Volvió de Houston directamente a su cama en la ciudad de Santiago. Perdió casi en su totalidad al animal que llevaba dentro, le borraron los ojos y le deslavaron la cara. Avanzaba en ella la Fatalidad Indisimulada. Volvimos todas a cerrar el círculo a su alrededor.
«A mí me sobran las energías», decía Dulce no hace más de un año, causando la más profunda de las envidias en sus hermanas, que clamábamos a los cielos por tan preciado don.
Floreana está sentada en el sillón frente a la cama de Dulce. Es media tarde, ella dormita y Floreana mira de reojo la pequeña mesa que ha instalado a los pies de la cama para continuar su trabajo mientras acompaña a la enferma, y siente que Tierra del Fuego pierde toda relevancia. El empeño analítico que ha puesto en su investigación se le antoja inútil, todo parece estar de más frente a este cuerpo que hace apenas un año se vanagloriaba de su energía. La mirada de Floreana recorre el dormitorio, en cada pequeño detalle la enfermedad grita su presencia. Escenas diversas se arremolinan; abandona sus fichas, es Dulce quien reclama toda su capacidad imaginativa.
¿Cómo, cuándo comenzó esta demencia? Se mueve en el sillón, imposible la quietud, trata de idear lo que Dulce sintió en aquel primer encuentro, cara a cara, con el descontrol de sus células.
Visita por vez primera aquel consultorio, un examen de rigor, una simple mamografía, se lo ha pedido su ginecólogo porque sí, cree Dulce, como se lo pide a todas. Conversa amablemente con la tecnóloga médica que efectúa el examen. Le toma los pechos con suavidad, no se siente humillada ante esa siniestra máquina que aprieta como si fuese a degollar sin piedad esos órganos sagrados. Dulce pregunta por el promedio de los resultados, por la proporción de casos de enfermedad; la otra mujer, mientras realiza conscientemente su trabajo, le cuenta cómo ha aumentado el cáncer a la mama en los últimos años. Le habla del famoso stress, y a Dulce le parece un lugar común.
(Más tarde nos comenta: es uno de los tantos precios que estamos pagando por estar en el mundo; cuando las mujeres nos quedábamos en la casa, el índice era mucho más bajo.)
Le piden que no se vista todavía, necesitan comprobar la nitidez de la radiografía. Ella espera, entregada. Vuelve la tecnóloga y dice que le harán una placa focalizada porque se ve algo poco claro: no se preocupe, es cortito. Regresa una vez más: una ecografía. Algo de ansiedad invade a Dulce, le escurre por la sangre, aunque se lo han dicho tal cual, suavemente.

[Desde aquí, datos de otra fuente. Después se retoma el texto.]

(* ===== verification/JsNum.v ===== *)
(** * JsNum: JavaScript numbers

    A JS number is an IEEE-754 binary64 double: a finite value, [NaN] or
    an infinity.  A finite double is kept here as the exact rational it
    denotes ([Fin q], [q] a dyadic rational in lowest terms).  The
    operations round their exact result to the nearest double, ties to
    even, with gradual underflow below [2^-1022] and overflow to an
    infinity ([round_double]), as IEEE-754's roundTiesToEven does:
    - [Number(s)] for the string-to-number conversions of lines 798-799,
      1046 and 1145: the StringNumericLiteral grammar (a signed decimal
      with an optional exponent, [0x], [0o] and [0b] integers,
      [Infinity], the empty string for [0]; anything else is [NaN]),
      whose exact value is then rounded ([js_number]);
    - [a + b] ([js_add]) and [a * b] ([js_mul]);
    - [Math.round] ([js_round]): the nearest integer, halves upwards; its
      result is exact.

    The theorems bound the rounding error ([round_double_error]): a
    finite result is within [2^-53] of the exact value, relatively, plus
    [2^-1075] in the subnormal range.  Negative zero is not
    distinguished from zero: no line of the program tells them apart. *)

From Stdlib Require Import ZArith QArith Qround Qpower Qabs Ascii Lqa Lia.
From S2P Require Import Prelude Text.
Import Text.

Module JsNum.

Local Open Scope string_scope.

Inductive JNum : Type :=
| Fin (q : Q)
| NaN
| Inf (positive : bool).

(** ** Rounding to a double *)

Definition two_pow (e : Z) : Q := Qpower (inject_Z 2) e.

(** [⌊log2 a⌋] for [a > 0]: [⌊log2 ⌊a⌋⌋] from [1] up, and
    [-⌈log2 ⌈1/a⌉⌉] below [1]. *)
Definition ilog2 (a : Q) : Z :=
  if Qle_bool 1 a then Z.log2 (Qfloor a) else (- Z.log2_up (Qceiling (/ a)))%Z.

(** The exponent of the last place of the 53-bit significand of [a]; at
    least that of the least subnormal, [2^-1074]. *)
Definition ulp_exp (a : Q) : Z := Z.max (-1074) (ilog2 a - 52).

(** The integer nearest to [x], ties to even. *)
Definition round_half_even (x : Q) : Z :=
  let f := Qfloor x in
  match ((x - inject_Z f) ?= (1 # 2))%Q with
  | Lt => f
  | Gt => (f + 1)%Z
  | Eq => if Z.even f then f else (f + 1)%Z
  end.

(** A positive rational rounded to 53 significant bits, with the
    exponent unbounded above. *)
Definition round_pos (a : Q) : Q :=
  let e := ulp_exp a in Qred (inject_Z (round_half_even (a / two_pow e)) * two_pow e)%Q.

(** Rounding to the nearest double: a rounded magnitude of [2^1024] or
    more overflows. *)
Definition round_double (q : Q) : JNum :=
  match (q ?= 0)%Q with
  | Eq => Fin 0
  | Gt => let r := round_pos q in if Qle_bool (two_pow 1024) r then Inf true else Fin r
  | Lt => let r := round_pos (- q)%Q in if Qle_bool (two_pow 1024) r then Inf false else Fin (- r)%Q
  end.

(** ** Operations *)

(** [Number.isFinite(n)] *)
Definition is_finite (n : JNum) : bool := match n with Fin _ => true | _ => false end.

(** [n || 0]: [0] and [NaN] are falsy. *)
Definition or0 (n : JNum) : JNum :=
  match n with
  | Fin q => if Qeq_bool q 0 then Fin 0 else Fin q
  | NaN => Fin 0
  | Inf b => Inf b
  end.

(** [a + b] *)
Definition js_add (a b : JNum) : JNum :=
  match a, b with
  | Fin x, Fin y => round_double (x + y)%Q
  | Fin _, Inf s | Inf s, Fin _ => Inf s
  | Inf s, Inf t => if Bool.eqb s t then Inf s else NaN
  | _, _ => NaN
  end.

(** [a * b] *)
Definition js_mul (a b : JNum) : JNum :=
  match a, b with
  | Fin x, Fin y => round_double (x * y)%Q
  | Fin x, Inf s | Inf s, Fin x =>
    match (x ?= 0)%Q with Eq => NaN | Gt => Inf s | Lt => Inf (negb s) end
  | Inf s, Inf t => Inf (Bool.eqb s t)
  | _, _ => NaN
  end.

(** [Math.round(n)] *)
Definition js_round (n : JNum) : JNum :=
  match n with Fin q => Fin (inject_Z (Qfloor (q + (1 # 2))%Q)) | _ => n end.

(** ** [Number(s)] *)

Definition digit_val (base : Z) (c : ascii) : option Z :=
  (let n := Z.of_nat (nat_of_ascii c) in
  let v := if (48 <=? n) && (n <=? 57) then Some (n - 48)
           else if (97 <=? n) && (n <=? 122) then Some (n - 87)
           else if (65 <=? n) && (n <=? 90) then Some (n - 55) else None in
  match v with Some d => if d <? base then Some d else None | None => None end)%Z.

(** The longest prefix of digits of [base], with its value and length. *)
Fixpoint take_digits (base : Z) (acc : Z) (k : nat) (l : list ascii) : Z * nat * list ascii :=
  match l with
  | c :: l' => match digit_val base c with
               | Some d => take_digits base (acc * base + d)%Z (S k) l'
               | None => (acc, k, l)
               end
  | [] => (acc, k, l)
  end.

(** [m * 10 ^ e] *)
Definition scale10 (m e : Z) : Q :=
  (if 0 <=? e then inject_Z (m * 10 ^ e) else Qmake m (Z.to_pos (10 ^ (- e))))%Z.

(** The exponent part [(e|E)[+-]?digits], if it is all of [l]. *)
Definition exponent (l : list ascii) : option Z :=
  match l with
  | [] => Some 0%Z
  | c :: l' =>
    if bool_decide (c = "e"%char \/ c = "E"%char) then
      let '(sgn, l'') := match l' with
                         | "-"%char :: r => ((-1)%Z, r)
                         | "+"%char :: r => (1%Z, r)
                         | _ => (1%Z, l')
                         end in
      match take_digits 10 0 0 l'' with
      | (x, S _, []) => Some (sgn * x)%Z
      | _ => None
      end
    else None
  end.

(** An unsigned decimal literal: [digits [. digits] | . digits], then an
    optional exponent; its exact value. *)
Definition unsigned_decimal (l : list ascii) : option Q :=
  let '(i, ni, r1) := take_digits 10 0 0 l in
  let '(m, nf, r2) := match r1 with
                      | "."%char :: r => take_digits 10 i 0 r
                      | _ => (i, 0%nat, r1)
                      end in
  if (ni + nf =? 0)%nat then None else
  match exponent r2 with
  | Some e => Some (scale10 m (e - Z.of_nat nf)%Z)
  | None => None
  end.

(** A [0x], [0o] or [0b] integer. *)
Definition radix_integer (l : list ascii) : option Q :=
  match l with
  | "0"%char :: c :: r =>
    let base := if bool_decide (c = "x"%char \/ c = "X"%char) then 16%Z
                else if bool_decide (c = "o"%char \/ c = "O"%char) then 8%Z
                else if bool_decide (c = "b"%char \/ c = "B"%char) then 2%Z else 0%Z in
    if (base =? 0)%Z then None else
    match take_digits base 0 0 r with
    | (v, S _, []) => Some (inject_Z v)
    | _ => None
    end
  | _ => None
  end.

Definition neg (n : JNum) : JNum :=
  match n with Fin q => Fin (- q)%Q | Inf b => Inf (negb b) | NaN => NaN end.

Definition unsigned_number (l : list ascii) : JNum :=
  if bool_decide (l = String.list_ascii_of_string "Infinity") then Inf true else
  match unsigned_decimal l with Some q => round_double q | None => NaN end.

(** [Number(s)] *)
Definition js_number (s : string) : JNum :=
  match String.list_ascii_of_string (trim s) with
  | [] => Fin 0
  | "-"%char :: l => neg (unsigned_number l)
  | "+"%char :: l => unsigned_number l
  | l => match radix_integer l with Some q => round_double q | None => unsigned_number l end
  end.

(** ** The rounding error *)

Section Rounding.
Local Open Scope Q_scope.

Lemma two_pow_pos e : 0 < two_pow e.
Proof. apply Qpower_0_lt. reflexivity. Qed.

Lemma two_pow_nat k : (0 <= k)%Z -> two_pow k == inject_Z (2 ^ k).
Proof. intros Hk. unfold two_pow. symmetry. by apply Zpower_Qpower. Qed.

Lemma two_pow_opp k : two_pow (- k) == / two_pow k.
Proof. apply Qpower_opp. Qed.

Lemma two_pow_add a b : two_pow (a + b) == two_pow a * two_pow b.
Proof. apply Qpower_plus. discriminate. Qed.

Lemma two_pow_ilog2 a : 0 < a -> two_pow (ilog2 a) <= a.
Proof.
  intros Ha. unfold ilog2. destruct (Qle_bool 1 a) eqn:H1.
  - apply Qle_bool_iff in H1.
    assert (Hf : (1 <= Qfloor a)%Z) by (rewrite <- (Qfloor_Z 1); by apply Qfloor_resp_le).
    destruct (Z.log2_spec (Qfloor a) ltac:(lia)) as [Hl _].
    rewrite two_pow_nat by apply Z.log2_nonneg.
    apply Qle_trans with (inject_Z (Qfloor a)); [rewrite <- Zle_Qle; exact Hl | apply Qfloor_le].
  - assert (Hlt : a < 1).
    { apply Qnot_le_lt. intros H. apply Qle_bool_iff in H. congruence. }
    assert (Hi : 1 < / a).
    { apply Qlt_shift_inv_l; [done|]. rewrite Qmult_1_l. exact Hlt. }
    assert (Hc : / a <= inject_Z (Qceiling (/ a))) by apply Qle_ceiling.
    assert (Hc1 : (1 < Qceiling (/ a))%Z) by (rewrite Zlt_Qlt; eapply Qlt_le_trans; eauto).
    destruct (Z.log2_up_spec _ Hc1) as [_ Hu].
    rewrite two_pow_opp, two_pow_nat by apply Z.log2_up_nonneg.
    apply Qle_shift_inv_r.
    + apply (Qlt_trans _ 1); [reflexivity|]. eapply Qlt_le_trans; [exact Hi|]. eapply Qle_trans; [exact Hc|].
      by rewrite <- Zle_Qle.
    + apply Qle_trans with (a * / a).
      * rewrite Qmult_inv_r; [apply Qle_refl | intros E; rewrite E in Ha; discriminate].
      * apply Qmult_le_l; [done|]. eapply Qle_trans; [exact Hc|]. by rewrite <- Zle_Qle.
Qed.

Lemma round_half_even_error x : Qabs (inject_Z (round_half_even x) - x) <= 1 # 2.
Proof.
  unfold round_half_even. set (f := Qfloor x).
  pose proof (Qfloor_le x) as H1. pose proof (Qlt_floor x) as H2. fold f in H1, H2.
  rewrite inject_Z_plus in H2. change (inject_Z 1) with 1 in H2. apply Qabs_Qle_condition.
  destruct ((x - inject_Z f) ?= (1 # 2)) eqn:E.
  - apply Qeq_alt in E. destruct (Z.even f); rewrite ?inject_Z_plus; change (inject_Z 1) with 1; split; lra.
  - apply Qlt_alt in E. split; lra.
  - apply Qgt_alt in E. rewrite inject_Z_plus. change (inject_Z 1) with 1. split; lra.
Qed.

Lemma round_half_even_nonneg x : 0 <= x -> (0 <= round_half_even x)%Z.
Proof.
  intros Hx. assert (H0 : (0 <= Qfloor x)%Z) by (rewrite <- (Qfloor_Z 0); by apply Qfloor_resp_le).
  unfold round_half_even. destruct (_ ?= _); [destruct (Z.even _)|..]; lia.
Qed.

Lemma two_pow_half e : two_pow e * (1 # 2) == two_pow (e - 1).
Proof. replace (e - 1)%Z with (e + -1)%Z by lia. rewrite two_pow_add. reflexivity. Qed.

Lemma round_pos_error a : 0 < a -> Qabs (round_pos a - a) <= a * two_pow (-53) + two_pow (-1075).
Proof.
  intros Ha. unfold round_pos. set (e := ulp_exp a).
  pose proof (two_pow_pos e) as He.
  assert (Hr : Qred (inject_Z (round_half_even (a / two_pow e)) * two_pow e) - a ==
               (inject_Z (round_half_even (a / two_pow e)) - a / two_pow e) * two_pow e).
  { rewrite Qred_correct. field. intros E. rewrite E in He. discriminate. }
  rewrite Hr, Qabs_Qmult, (Qabs_pos (two_pow e)) by (apply Qlt_le_weak, He).
  apply Qle_trans with ((1 # 2) * two_pow e).
  { apply Qmult_le_compat_r; [apply round_half_even_error | apply Qlt_le_weak, He]. }
  rewrite Qmult_comm, two_pow_half.
  pose proof (Qlt_le_weak _ _ (two_pow_pos (-53))) as H53.
  pose proof (Qlt_le_weak _ _ (two_pow_pos (-1075))) as H1075.
  unfold e, ulp_exp. destruct (Z.max_spec (-1074) (ilog2 a - 52)) as [[_ ->] | [_ ->]].
  - replace (ilog2 a - 52 - 1)%Z with (ilog2 a + -53)%Z by lia. rewrite two_pow_add.
    pose proof (two_pow_ilog2 a Ha) as Hl.
    assert (two_pow (ilog2 a) * two_pow (-53) <= a * two_pow (-53)) by (apply Qmult_le_compat_r; done).
    assert (0 <= a * two_pow (-53)) by (apply Qmult_le_0_compat; [apply Qlt_le_weak|]; done).
    lra.
  - assert (0 <= a * two_pow (-53)) by (apply Qmult_le_0_compat; [apply Qlt_le_weak|]; done).
    replace (-1074 - 1)%Z with (-1075)%Z by lia. lra.
Qed.

(** A rounded positive number is finite and within the error bound of
    the exact value, or it overflows to [Infinity] from a rounded value
    of at least [2^1024] that obeys the same bound. *)
Lemma round_double_pos q :
  0 < q ->
  exists r, 0 <= r /\ Qabs (r - q) <= q * two_pow (-53) + two_pow (-1075) /\
    (round_double q = Fin r \/ (round_double q = Inf true /\ two_pow 1024 <= r)).
Proof.
  intros Hq. unfold round_double. rewrite (proj1 (Qgt_alt q 0) Hq).
  exists (round_pos q). split; [|split; [by apply round_pos_error|]].
  - unfold round_pos. rewrite Qred_correct. apply Qmult_le_0_compat; [|apply Qlt_le_weak, two_pow_pos].
    change 0 with (inject_Z 0). rewrite <- Zle_Qle. apply round_half_even_nonneg.
    apply Qle_shift_div_l; [apply two_pow_pos|]. rewrite Qmult_0_l. by apply Qlt_le_weak.
  - destruct (Qle_bool (two_pow 1024) (round_pos q)) eqn:E; [right | by left].
    split; [done|]. by apply Qle_bool_iff.
Qed.

Lemma two_pow_m53 : two_pow (-53) == 1 # 9007199254740992.
Proof. reflexivity. Qed.

Lemma two_pow_m1075 : 0 <= two_pow (-1075) <= 1 # 1000000000000.
Proof. split; apply Qle_bool_iff; vm_compute; reflexivity. Qed.

Lemma two_pow_1024 : 1000000000000000000000000 <= two_pow 1024.
Proof. apply Qle_bool_iff; vm_compute; reflexivity. Qed.

(** [Math.round] of a positive number rounded to a double: the integer
    [z] nearest to the rounded value [r], halves up, or [Infinity] from an
    [r] of at least [2^1024]. *)
Lemma js_round_double x :
  0 < x ->
  exists r z, Qabs (r - x) <= x * (1 # 9007199254740992) + two_pow (-1075) /\ 0 <= r /\
    inject_Z z <= r + (1 # 2) < inject_Z z + 1 /\
    (js_round (round_double x) = Fin (inject_Z z) \/
     (js_round (round_double x) = Inf true /\ two_pow 1024 <= r)).
Proof.
  intros Hx. destruct (round_double_pos x Hx) as (r & Hr0 & Herr & Hcase).
  exists r, (Qfloor (r + (1 # 2))). rewrite two_pow_m53 in Herr.
  split; [exact Herr|]. split; [exact Hr0|]. split.
  - split; [apply Qfloor_le|]. pose proof (Qlt_floor (r + (1 # 2))) as H.
    rewrite inject_Z_plus in H. exact H.
  - destruct Hcase as [E | [E Hb]]; rewrite E; [by left | by right].
Qed.

End Rounding.

End JsNum.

Se dirige a la otra sala, percibe la misma ansiedad en otras mujeres que allí esperan. Entonces comenzó.
Dos meses más tarde, voy yo al mismo consultorio, al mismo examen, pero sin placas focalizadas ni ecografías. Llego airada donde mis hermanas.
«¡Nos hemos convertido de la noche a la mañana en un grupo de alto riesgo! Era tan fácil antes, cuando me preguntaban por los antecedentes: ni mamá, ni abuela, ni tías con cáncer a la mama. Ahora nos jodimos. ¡Somos parte de las estadísticas!»